● Activity
Return the records below exactly, leaving nothing out.
(Beginning of Input records)
Definition updateLastMessage (state : State) (username : option string)
    (message : string) : State :=
  let updatedList :=
    map (fun item =>
           if Js.strict_eq (with_user item) username
              || Js.strict_eq (withUser item) username
           then set_last_message item (preview message)
           else item)
        (inboxList state) in
  with_list state updatedList.

(** [updatedInboxIds.includes(inbox.id)] *)
Definition includes (ids : list Z) (x : Z) : bool :=
  existsb (Z.eqb x) ids.

Definition updateInboxList (state : State) (payload : list InboxEntry) : State :=
  let updatedInbox := payload in
  let updatedInboxIds := map id updatedInbox in
  let filteredList :=
    filter (fun inbox => negb (includes updatedInboxIds (id inbox)))
           (inboxList state) in
  with_list state (updatedInbox ++ filteredList)%list.

Definition fetchInboxList_pending (state : State) : State :=
  {| inboxList := inboxList state; selectedUser := selectedUser state;
     loading := true; hasMore := hasMore state;
     pageNumber := pageNumber state; searchQuery := searchQuery state;
     error := None |}.

Definition fetchInboxList_fulfilled (state : State) (data : InboxPage)
    (page : Z) : State :=
  if page =? 1 then
    {| inboxList := results data;
       selectedUser :=
         match results data with
         | first :: _ => Js.or_else (withUser first) (with_user first)
         | [] => selectedUser state
         end;
       loading := false;
       hasMore := Js.lt_num page (Js.num_or_else (numPages data) (num_pages data));
       pageNumber := pageNumber state; searchQuery := searchQuery state;
       error := error state |}
  else
    {| inboxList := (inboxList state ++ results data)%list;
       selectedUser := selectedUser state;
       loading := false;
       hasMore := Js.lt_num page (Js.num_or_else (numPages data) (num_pages data));
       pageNumber := pageNumber state; searchQuery := searchQuery state;
       error := error state |}.

Definition fetchInboxList_rejected (state : State) (payload : string)
  : State * list Toast :=
  ({| inboxList := inboxList state; selectedUser := selectedUser state;
      loading := false; hasMore := hasMore state;
      pageNumber := pageNumber state; searchQuery := searchQuery state;
      error := Some payload |},
   [ToastError "Failed to load conversations"]).

Definition updateUnreadCount_fulfilled (state : State) (payload : InboxEntry)
  : State :=
  let updatedInbox := payload in
  with_list state
    (map (fun inbox => if id inbox =? id updatedInbox then updatedInbox else inbox)
         (inboxList state)).

Definition updateUnreadCount_rejected (state : State) : State * list Toast :=
  (state, [ToastError "Failed to mark messages as read"]).

Definition createGroupMessages_fulfilled (state : State)
    (payload : list InboxEntry) : State * list Toast :=
  let updatedInbox := payload in
  let updatedInboxIds := map id updatedInbox in
  let filteredList :=
    filter (fun inbox => negb (includes updatedInboxIds (id inbox)))
           (inboxList state) in
  (with_list state (updatedInbox ++ filteredList)%list,
   [ToastSuccess "Messages sent successfully"]).

Definition createGroupMessages_rejected (state : State) : State * list Toast :=
  (state, [ToastError "Failed to send messages"]).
(End of Input records)
● Answer to the exercise
Definition updateLastMessage (state : State) (username : option string)
    (message : string) : State :=
  let updatedList :=
    map (fun item =>
           if Js.strict_eq (with_user item) username
              || Js.strict_eq (withUser item) username
           then set_last_message item (preview message)
           else item)
        (inboxList state) in
  with_list state updatedList.

(** [updatedInboxIds.includes(inbox.id)] *)
Definition includes (ids : list Z) (x : Z) : bool :=
  existsb (Z.eqb x) ids.

Definition updateInboxList (state : State) (payload : list InboxEntry) : State :=
  let updatedInbox := payload in
  let updatedInboxIds := map id updatedInbox in
  let filteredList :=
    filter (fun inbox => negb (includes updatedInboxIds (id inbox)))
           (inboxList state) in
  with_list state (updatedInbox ++ filteredList)%list.

Definition fetchInboxList_pending (state : State) : State :=
  {| inboxList := inboxList state; selectedUser := selectedUser state;
     loading := true; hasMore := hasMore state;
     pageNumber := pageNumber state; searchQuery := searchQuery state;
     error := None |}.

Definition fetchInboxList_fulfilled (state : State) (data : InboxPage)
    (page : Z) : State :=
  if page =? 1 then
    {| inboxList := results data;
       selectedUser :=
         match results data with
         | first :: _ => Js.or_else (withUser first) (with_user first)
         | [] => selectedUser state
         end;
       loading := false;
       hasMore := Js.lt_num page (Js.num_or_else (numPages data) (num_pages data));
       pageNumber := pageNumber state; searchQuery := searchQuery state;
       error := error state |}
  else
    {| inboxList := (inboxList state ++ results data)%list;
       selectedUser := selectedUser state;
       loading := false;
       hasMore := Js.lt_num page (Js.num_or_else (numPages data) (num_pages data));
       pageNumber := pageNumber state; searchQuery := searchQuery state;
       error := error state |}.

Definition fetchInboxList_rejected (state : State) (payload : string)
  : State * list Toast :=
  ({| inboxList := inboxList state; selectedUser := selectedUser state;
      loading := false; hasMore := hasMore state;
      pageNumber := pageNumber state; searchQuery := searchQuery state;
      error := Some payload |},
   [ToastError "Failed to load conversations"]).

Definition updateUnreadCount_fulfilled (state : State) (payload : InboxEntry)
  : State :=
  let updatedInbox := payload in
  with_list state
    (map (fun inbox => if id inbox =? id updatedInbox then updatedInbox else inbox)
         (inboxList state)).

Definition updateUnreadCount_rejected (state : State) : State * list Toast :=
  (state, [ToastError "Failed to mark messages as read"]).

Definition createGroupMessages_fulfilled (state : State)
    (payload : list InboxEntry) : State * list Toast :=
  let updatedInbox := payload in
  let updatedInboxIds := map id updatedInbox in
  let filteredList :=
    filter (fun inbox => negb (includes updatedInboxIds (id inbox)))
           (inboxList state) in
  (with_list state (updatedInbox ++ filteredList)%list,
   [ToastSuccess "Messages sent successfully"]).

Definition createGroupMessages_rejected (state : State) : State * list Toast :=
  (state, [ToastError "Failed to send messages"]).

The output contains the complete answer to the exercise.